Paris Normandie • Guillaume Hamonic
Jeudi soir, une heure avant de donner une conférence sur son roman Cette petite crapule de Maupassant à Rouen, dans l’hôtel littéraire Gustave Flaubert, l’auteur Arne Ulbricht explique ses choix. Et notamment de s’être particulièrement intéressé à la vie sulfureuse de l’écrivain.
Votre ouvrage est un roman mais prétend à une certaine véracité sur la vie de Maupassant. Comment le qualifier ?
Arne Ulbricht : En Allemagne, on utilise le terme de roman biographique. Je voulais avoir la liberté d’inventer des choses, tout en essayant de ne pas déformer la vie de Maupassant. Un biographe a la liberté de dire “je ne sais pas”, dans un roman c’est impossible. Je voulais raconter la vie de Maupassant, mais je ne voulais pas raconter tous les détails de sa vie. Je voulais qu’on s’amuse en lisant mon livre. Qu’on puisse le lire à la plage.
En Allemagne, votre livre s’intitule «Maupassant». Ici, c’est la formule hypocoristique « Cette petite crapule de Maupassant » qui sert de titre. Pourquoi l’avoir changé et d’où vient-il ?
« Mon éditrice m’a dit qu’en France, le titre ne marcherait pas. On a alors réfléchi et il y a cette citation de Flaubert qui écrit à la mère de Maupassant qu’une certaine femme, Suzanne Lagier (NDLR : l’une des maîtresses favorites de Maupassant), aurait dit “cette petite crapule de Maupassant”. C’est une sorte de compliment. Il rappelle qu’il n’est pas juste un intellectuel qui a écrit un livre après l’autre, mais quelqu’un qui a vécu de nombreuses relations. »
Comment avez-vous fait pour vous mettre dans la peau de Maupassant ?
« J’ai tout écrit d’une traite, avec une plume et un petit encrier pour me sentir comme lui. C’est une habitude que j’ai gardée, j’écris toujours mes premières versions à la plume. »
Votre livre s’arrête juste après le premier succès littéraire de l’auteur, Boule de Suif, pourquoi avoir fait le choix de raconter cette période de sa vie ?
« Je me suis demandé : est-ce que je raconte toute la vie de Maupassant ou je raconte seulement une période ? Je me suis fait la remarque qu’on connait l’auteur qui a écrit une nouvelle après l’autre, qui a écrit six romans, qui a été malade. Mais on ne connait pas l’homme qui est devenu l’auteur de Boule de Suif. J’ai pensé, quand j’ai écrit ce roman, au public français. Qu’est-ce que je peux raconter aux Français sur Maupassant ? Certainement pas sa vie après Boule de Suif.

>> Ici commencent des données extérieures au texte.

(** * Creation *)
Definition hosts_at (cfg : Configuration) (addr : string) (port : Z) : list string :=
  List.filter (fun href => match Hosts cfg !! href with
                | Some h => str_eq (host_address h) addr && (normalizedHostPort (Port h) =? port) | None => false end) (keys_of (Hosts cfg)).
Definition has_alias (cfg : Configuration) (href : string) : bool :=
  match Hosts cfg !! href with Some h => match elems (hAlias h) with [] => false | _ => true end | None => false end.
Definition create_host (cfg : Configuration) (addr : string) (port : Z) (targetNodeID : string) : Configuration * string :=
  let candidateRef := FormatHostPort addr port in
  let hostRef := match Hosts cfg !! candidateRef with
                 | Some existing => if negb (str_eq (host_address existing) addr) || negb (normalizedHostPort (Port existing) =? port) || has_alias cfg candidateRef
                                    then privateHostReference cfg targetNodeID else candidateRef
                 | None => candidateRef
                 end in
  (set_hosts (insert hostRef (mkHost None addr port)) cfg, hostRef).
Definition ensureMatchingHost (cfg : Configuration) (canonicalAddr : string) (port : Z) (targetNodeID : string) : result config_error (Configuration * string) :=
  let targetPort := normalizedHostPort port in
  let matching := hosts_at cfg canonicalAddr targetPort in
  match matching with
  | [] => Ok (create_host cfg canonicalAddr targetPort targetNodeID)
  | [href] =>
      if has_alias cfg href && (0 <? countNodeReferences cfg (fun candidate => str_eq (HostRef candidate) href && negb (str_eq (HostRef candidate) "")))
      then Ok (create_host cfg canonicalAddr targetPort targetNodeID) else Ok (cfg, href)
  | _ =>
      (* the first one without aliases whose name is not blank *)
      match List.find (fun href => negb (has_alias cfg href) && negb (str_eq href "")) matching with
      | Some href => Ok (cfg, href)
      | None => Err (AmbiguousHost (FormatHostPort canonicalAddr targetPort))
      end
  end.
Definition createIdentityForNode (cfg : Configuration) (opts : EnsureNodeOptions) (info : canonicalTargetInfo) (effectiveUser canonicalAddr targetNodeID : string)
    : Configuration * string :=
  let effectiveKeyPath := if str_eq (IdentityFile opts) "" then ci_IdentityFile info else IdentityFile opts in
  let identity :=
    if str_eq (eo_Password opts) "" && str_eq effectiveKeyPath "" then mkIdentity effectiveUser "" "" "" "" "auto" None None None None
    else if negb (str_eq (eo_Password opts) "") then mkIdentity effectiveUser "" "" "" (eo_Password opts) "password" None None None None
    else mkIdentity effectiveUser (ToAbsolutePath effectiveKeyPath) "" (eo_Passphrase opts) "" "key" None None None None in
  let preferred := effectiveUser +:+ "@" +:+ canonicalAddr in
  let identityRef := if bool_decide (is_Some (Identities cfg !! preferred)) then privateIdentityReference cfg targetNodeID else preferred in
  (set_identities (insert identityRef identity) cfg, identityRef).

Definition owner_among (cfg : Configuration) (p : Node -> bool) (keys : list string) : option string :=
  List.find (fun id => match Nodes cfg !! id with Some node => p node | None => false end) keys.
Fixpoint alias_by_host (cfg : Configuration) (alias : string) (hostIDs : list string) : string :=
  match hostIDs with
  | [] => ""
  | hostID :: hostIDs =>
      let found := match Hosts cfg !! hostID with
                   | Some host => if slice_contains (elems (hAlias host)) alias then owner_among cfg (fun node => str_eq (HostRef node) hostID) (keys_of (Nodes cfg)) else None
                   | None => None
                   end in
      match found with Some nodeID => nodeID | None => alias_by_host cfg alias hostIDs end
  end.
Definition findAliasInConfig (cfg : Configuration) (alias : string) : string :=
  if str_eq alias "" then ""
  else match owner_among cfg (fun node => slice_contains (elems (nAlias node)) alias) (keys_of (Nodes cfg)) with
       | Some nodeID => nodeID
       | None => alias_by_host cfg alias (keys_of (Hosts cfg))
       end.

(** What a transaction decided: the node, whether it was created, and the alias to record for it. *)
Record Ensured := mkEnsured { en_NodeID : string; en_Created : bool; en_Alias : string }.
Definition createNodeInTransaction (r : Repo) (cfg : Configuration) (opts : EnsureNodeOptions) (info : canonicalTargetInfo) (effectiveUser : string)
    (effectivePort : Z) : result config_error (Configuration * Ensured) :=
  let addr := ci_Address info in
  let id := FormatNodeID effectiveUser addr effectivePort in
  if bool_decide (is_Some (Nodes cfg !! id)) then Ok (cfg, mkEnsured id false (ci_OpenSSHAlias info))
  else
    try ch := ensureMatchingHost cfg addr effectivePort id ;;
    let '(cfg, hostRef) := ch in
    try finalJump := resolveJumpForNode r cfg (eo_Target opts) info addr effectivePort ;;
    let '(cfg, identityRef) := createIdentityForNode cfg opts info effectiveUser addr id in
    let trimmedAlias := trim_space (eo_Alias opts) in
    let owner := findAliasInConfig cfg trimmedAlias in
    reject negb (str_eq (eo_Alias opts) "") && negb (str_eq owner "") && negb (str_eq owner id) with AliasExists trimmedAlias owner ;;
    let node := mkNode (if str_eq (eo_Alias opts) "" then None else Some [trimmedAlias])
                  (match eo_Tags opts with [] => None | tags => Some tags end) hostRef identityRef finalJump
                  (if str_eq (eo_SudoMode opts) "" then "auto" else eo_SudoMode opts) (eo_SuPwd opts) None "" None None (ci_OpenSSHAlias info) in
    Ok (set_nodes (insert id node) cfg, mkEnsured id true (ci_OpenSSHAlias info)).

Definition with_target (opts : EnsureNodeOptions) (target : ConnectionTarget) : EnsureNodeOptions :=
  mkEnsure target (DefaultUser opts) (eo_Password opts) (IdentityFile opts) (eo_Passphrase opts) (eo_Alias opts) (eo_Tags opts) (eo_SudoMode opts) (eo_SuPwd opts).
Definition ensureTargetInTransaction (r : Repo) (opts : EnsureNodeOptions) (explicitDefaultUser : string) (cfg : Configuration)
    : result config_error (Configuration * Ensured) :=
  match buildIndexes cfg false with
  | Err e => Err (AliasExists (conflict_alias e) (conflict_owner e))
  | Ok ix =>
      try d := evaluateTargetDecision r cfg ix (eo_Target opts) explicitDefaultUser ;;
      if NeedsCreation d then createNodeInTransaction r cfg (with_target opts (NormalizedTarget d)) (Canonical d) (EffectiveUser d) (EffectivePort d)
      else Ok (cfg, mkEnsured (td_MatchedNodeID d) false (td_OpenSSHAlias d))
  end.
(** The node a target is already, with the alias to record, or none. *)
Definition findExistingNodeFast (r : Repo) (target : ConnectionTarget) (explicitDefaultUser : string) : result config_error (option (string * string)) :=
  let snapshot := provider_Snapshot (r_provider r) in
  match buildIndexes snapshot false with
  | Err e => Err (AliasExists (conflict_alias e) (conflict_owner e))
  | Ok ix =>
      try d := evaluateTargetDecision r snapshot ix target explicitDefaultUser ;;
      Ok (if NeedsCreation d || str_eq (td_MatchedNodeID d) "" then None else Some (td_MatchedNodeID d, td_OpenSSHAlias d))
  end.
End Targets.

(** * Ensured and prepared connections *)
Section Ensure.
Context `{Alg : SshOptions.Algorithms} `{Ver : Versions} `{Ord : KeyOrder} `{Rx : RegexpCompile} `{Usr : CurrentUser} `{Home : UserHome} `{Cwd : WorkingDirectory}.

Record EnsureNodeResult := mkEnsureResult { er_NodeID : string; er_Created : bool; er_Applied : bool; er_Durable : bool; er_Version : string }.
Definition existing_node (id : string) : EnsureNodeResult := mkEnsureResult id false false false "".

Definition ensure_edit (r : Repo) (opts : EnsureNodeOptions) (cfg : Configuration) : result edit_error Configuration :=
  map_err Unresolved (try res := ensureTargetInTransaction r opts (trim_space (DefaultUser opts)) cfg ;; Ok (fst res)).
(** What the transaction saw of the file, and what it decided, if it came to a decision. *)
Definition ensured_in (r : Repo) (opts : EnsureNodeOptions) (d : Disk) : option Ensured :=
  match loadLocked (d_visible d) with
  | Err _ => None
  | Ok cfg => match ensureTargetInTransaction r opts (trim_space (DefaultUser opts)) (cloneConfiguration (Some (cloneConfiguration (Some cfg)))) with
              | Ok res => Some (snd res)
              | Err _ => None
              end
  end.

Definition no_result : EnsureNodeResult := mkEnsureResult "" false false false "".
Definition EnsureNodeContext (r : Repo) (d : Disk) (f : Faults) (opts : EnsureNodeOptions) : Repo * Disk * EnsureNodeResult * option commit_error :=
  let refused e := (r, d, no_result, Some (EditFailed (Unresolved e))) in
  if str_eq (trim_space (Selector (eo_Target opts))) "" then refused EmptySelector
  else match findExistingNodeFast r (eo_Target opts) (trim_space (DefaultUser opts)) with
  | Err e => refused e
  | Ok (Some (id, alias)) => (record_alias r id alias, d, existing_node id, None)
  | Ok None =>
      let ensured := if f_start f then None else ensured_in r opts d in
      let '(r, d, result, err) := commit r d f anyRevision (ensure_edit r opts) in
      let r := match ensured with Some en => record_alias r (en_NodeID en) (en_Alias en) | None => r end in
      match ensured, cr_Configuration result with
      | Some en, Some snapshot =>
          if negb (cr_Applied result) then (r, d, no_result, err)
          else
            let out := mkEnsureResult (en_NodeID en) (en_Created en) (cr_Applied result) (cr_Durable result) in
            match (if en_Created en then nodeEntityVersion snapshot (en_NodeID en) else Ok "") with
            | Err e => (r, d, out "", Some (EditFailed e))
            | Ok version => (r, d, out version, err)
            end
      | _, _ => (r, d, no_result, err)
      end
  end.

Definition PrepareNodeContext (r : Repo) (cancelled : bool) (opts : EnsureNodeOptions) : Repo * result commit_error EnsureNodeResult :=
  let refused e := (r, Err (EditFailed (Unresolved e))) in
  if cancelled then (r, Err Cancelled)
  else if str_eq (trim_space (Selector (eo_Target opts))) "" then refused EmptySelector
  else match findExistingNodeFast r (eo_Target opts) (trim_space (DefaultUser opts)) with
  | Err e => refused e
  | Ok (Some (id, alias)) => (record_alias r id alias, Ok (existing_node id))
  | Ok None =>
      let snapshot := provider_Snapshot (r_provider r) in
      match ensureTargetInTransaction r opts (trim_space (DefaultUser opts)) (cloneConfiguration (Some snapshot)) with
      | Err e => refused e
      | Ok (_, en) =>
          let r' := record_alias r (en_NodeID en) (en_Alias en) in
          match prepareConfiguration snapshot (ensure_edit r opts) with
          | Err e => (r', Err e)
          | Ok (cfg, _) =>
              let res := mkEnsureResult (en_NodeID en) (en_Created en) false false "" in
              if en_Created en then
                match registerPendingConnection r' cfg (en_NodeID en) with
                | Err e => (r', Err e)
                | Ok r'' => (r'', Ok res)
                end
              else (r', Ok res)
          end
      end
  end.
End Ensure.

(** * Lemmas: decisions *)
Section Decisions.
Context `{Ord : KeyOrder} `{Usr : CurrentUser} `{Home : UserHome} `{Cwd : WorkingDirectory}.

Lemma node_host_spec cfg id n h : node_host cfg id = Some (n, h) <-> Nodes cfg !! id = Some n /\ Hosts cfg !! HostRef n = Some h.
Proof.
  unfold node_host. destruct (Nodes cfg !! id) as [n'|]; cbn; [|by split; [|intros [? _]]]. destruct (Hosts cfg !! HostRef n') as [h'|] eqn:Eh; cbn.
  - split; [by intros [= -> ->]|]. intros [[= ->] E]. congruence.
  - split; [done|]. intros [[= ->] E]. congruence.
Qed.
(** A saved node at a place for a user. *)
Definition saved_at (cfg : Configuration) (u a : string) (p : Z) (id : string) : Prop :=
  exists n h i, Nodes cfg !! id = Some n /\ Hosts cfg !! HostRef n = Some h /\ Identities cfg !! IdentityRef n = Some i /\
    host_address h = a /\ normalizedHostPort (Port h) = normalizedHostPort p /\ normalizedIdentityUser (User i) = u.
Lemma at_endpoint_spec cfg u a p id : at_endpoint cfg (Some u) a p id = true <-> saved_at cfg u a p id.
Proof.
  unfold at_endpoint, saved_at. destruct (node_host cfg id) as [[n h]|] eqn:E.
  - apply node_host_spec in E as [Hn Hh]. destruct (Identities cfg !! IdentityRef n) as [i|] eqn:Hi.
    + rewrite !andb_true_iff, !str_eq_spec, Z.eqb_eq. split; [intros [[? ?] ?]; by exists n, h, i|].
      intros (n' & h' & i' & E1 & E2 & E3 & ?). rewrite Hn in E1. injection E1 as <-. rewrite Hh in E2. injection E2 as <-.
      rewrite Hi in E3. injection E3 as <-. naive_solver.
    + split; [done|]. intros (n' & h' & i' & E1 & E2 & E3 & ?). congruence.
  - split; [done|]. intros (n & h & i & Hn & Hh & _). by rewrite (proj2 (node_host_spec cfg id n h) (conj Hn Hh)) in E.
Qed.
Lemma findMatchingNodes_spec cfg u a p id : id ∈ findMatchingNodes cfg u a p <-> saved_at cfg u a p id.
Proof.
  unfold findMatchingNodes. rewrite sort_strings_elem, list_elem_of_In, filter_In, <- list_elem_of_In, keys_elem, at_endpoint_spec.
  split; [by intros [_ ?]|]. intros H. split; [|done]. destruct H as (n & _ & _ & Hn & _). by exists n.
Qed.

Et puis je trouve beaucoup plus intéressant de raconter comment on devient célèbre. »
Vous qui êtes professeur de français en Allemagne, recommanderiez-vous votre livre à vos élèves ?

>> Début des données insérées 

(* ===== verification/Credentials.v ===== *)
(** The credential service: pkg/credential service.go, asset_delete.go, journal.go and registry.go.

    A call of the service is a program of operations ([prog]): on entry locks, the recovery
    journal, the stores, the configuration.  Calls run as threads of processes; any
    operation may fail, also after it took effect, a process may be killed and the
    machine may lose power between any two operations, and the configuration may be edited
    by others.  What the service needs of the configuration is the class
    [ConfigUpdater], the interface of the code with the promises it relies on.

    The theorems about all this are in [CredentialSafety]. *)
From stdpp Require Import sorting.
From S2P Require Export Edits.
#[local] Open Scope string_scope.
#[local] Open Scope Z_scope.

(** * The journal *)
Definition OpRotate : string := "rotate".
Definition OpDelete : string := "delete".
Definition OpCreate : string := "create".
Definition OpAssetDelete : string := "asset_delete".
Definition StageIntent : string := "intent".
Definition StageAppliedUncertain : string := "applied_uncertain".
Definition StageCommitted : string := "committed".
Definition StageCleanup : string := "cleanup".

Record JournalEntry := mkEntry {
  eID : string; eOp : string; eStage : string; eOldRef : option Ref; eNewRef : option Ref; eBaseVersion : string;
  eTarget : Target; eCreatedAt : Z; eUpdatedAt : Z
}.
Definition set_stage (e : JournalEntry) (stage : string) (now : Z) : JournalEntry :=
  mkEntry (eID e) (eOp e) stage (eOldRef e) (eNewRef e) (eBaseVersion e) (eTarget e) (eCreatedAt e) now.
(** A zero time is 0. *)
Definition stamp (e : JournalEntry) (now : Z) : JournalEntry :=
  mkEntry (eID e) (eOp e) StageIntent (eOldRef e) (eNewRef e) (eBaseVersion e) (eTarget e)
    (if eCreatedAt e =? 0 then now else eCreatedAt e) now.

Definition isJournalIDRune (c : ascii) : bool :=
  let n := Z.of_N (N_of_ascii c) in
  ((97 <=? n) && (n <=? 122)) || ((65 <=? n) && (n <=? 90)) || ((48 <=? n) && (n <=? 57)) || (n =? 45) || (n =? 95).
(** The alphabet is ASCII, so a byte decides as its rune does. *)
Definition validateJournalID (id : string) : bool :=
  negb (str_eq (trim_space id) "") && (Z.of_nat (String.length id) <=? 128) && forallb isJournalIDRune (String.list_ascii_of_string id).
Definition ref_fine (r : option Ref) : bool := match r with Some r => is_ok (ref_Validate r) | None => true end.
(** [JournalEntry.Validate]. *)
Definition entry_Validate (e : JournalEntry) : bool :=
  validateJournalID (eID e) && one_of (eOp e) [OpRotate; OpDelete; OpCreate; OpAssetDelete]
  && one_of (eStage e) [StageIntent; StageAppliedUncertain; StageCommitted; StageCleanup]
  && ref_fine (eOldRef e) && ref_fine (eNewRef e)
  && negb (str_eq (eOp e) OpAssetDelete && (no_ref (eOldRef e) || bool_decide (is_Some (eNewRef e)))).

(** The files of the journal: what is visible, and what of it is on disk for good. *)
Record Journal := mkJournal { j_files : gmap string JournalEntry; j_durable : gmap string JournalEntry }.
(** How far a write came: an error before it, an error of the directory's [Sync] after it, or through. *)
Inductive reach := Failed | Unsynced | Through.
Definition journal_put (j : Journal) (r : reach) (e : JournalEntry) : Journal :=
  match r with
  | Failed => j
  | Unsynced => mkJournal (<[eID e := e]> (j_files j)) (j_durable j)
  | Through => mkJournal (<[eID e := e]> (j_files j)) (<[eID e := e]> (j_durable j))
  end.
Definition went_through (r : reach) : bool := match r with Through => true | _ => false end.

« Non pas celui-ci ! Il y a trop de scènes de sexe. Si les parents lisent ce livre… »(Rire)
Qui est le Maupassant de notre temps ?
« Il serait quelqu’un comme Houellebecq, qui a des opinions difficiles, mais qui provoque le débat. En Allemagne nous n’avons plus cela depuis la mort de Günter Grass. Maupassant aurait été quelqu’un qui aurait rendu la vie intellectuelle très intéressante. Quelqu’un comme lui manque. J’aimerais connaître le Maupassant d’aujourd’hui, boire un verre avec lui. »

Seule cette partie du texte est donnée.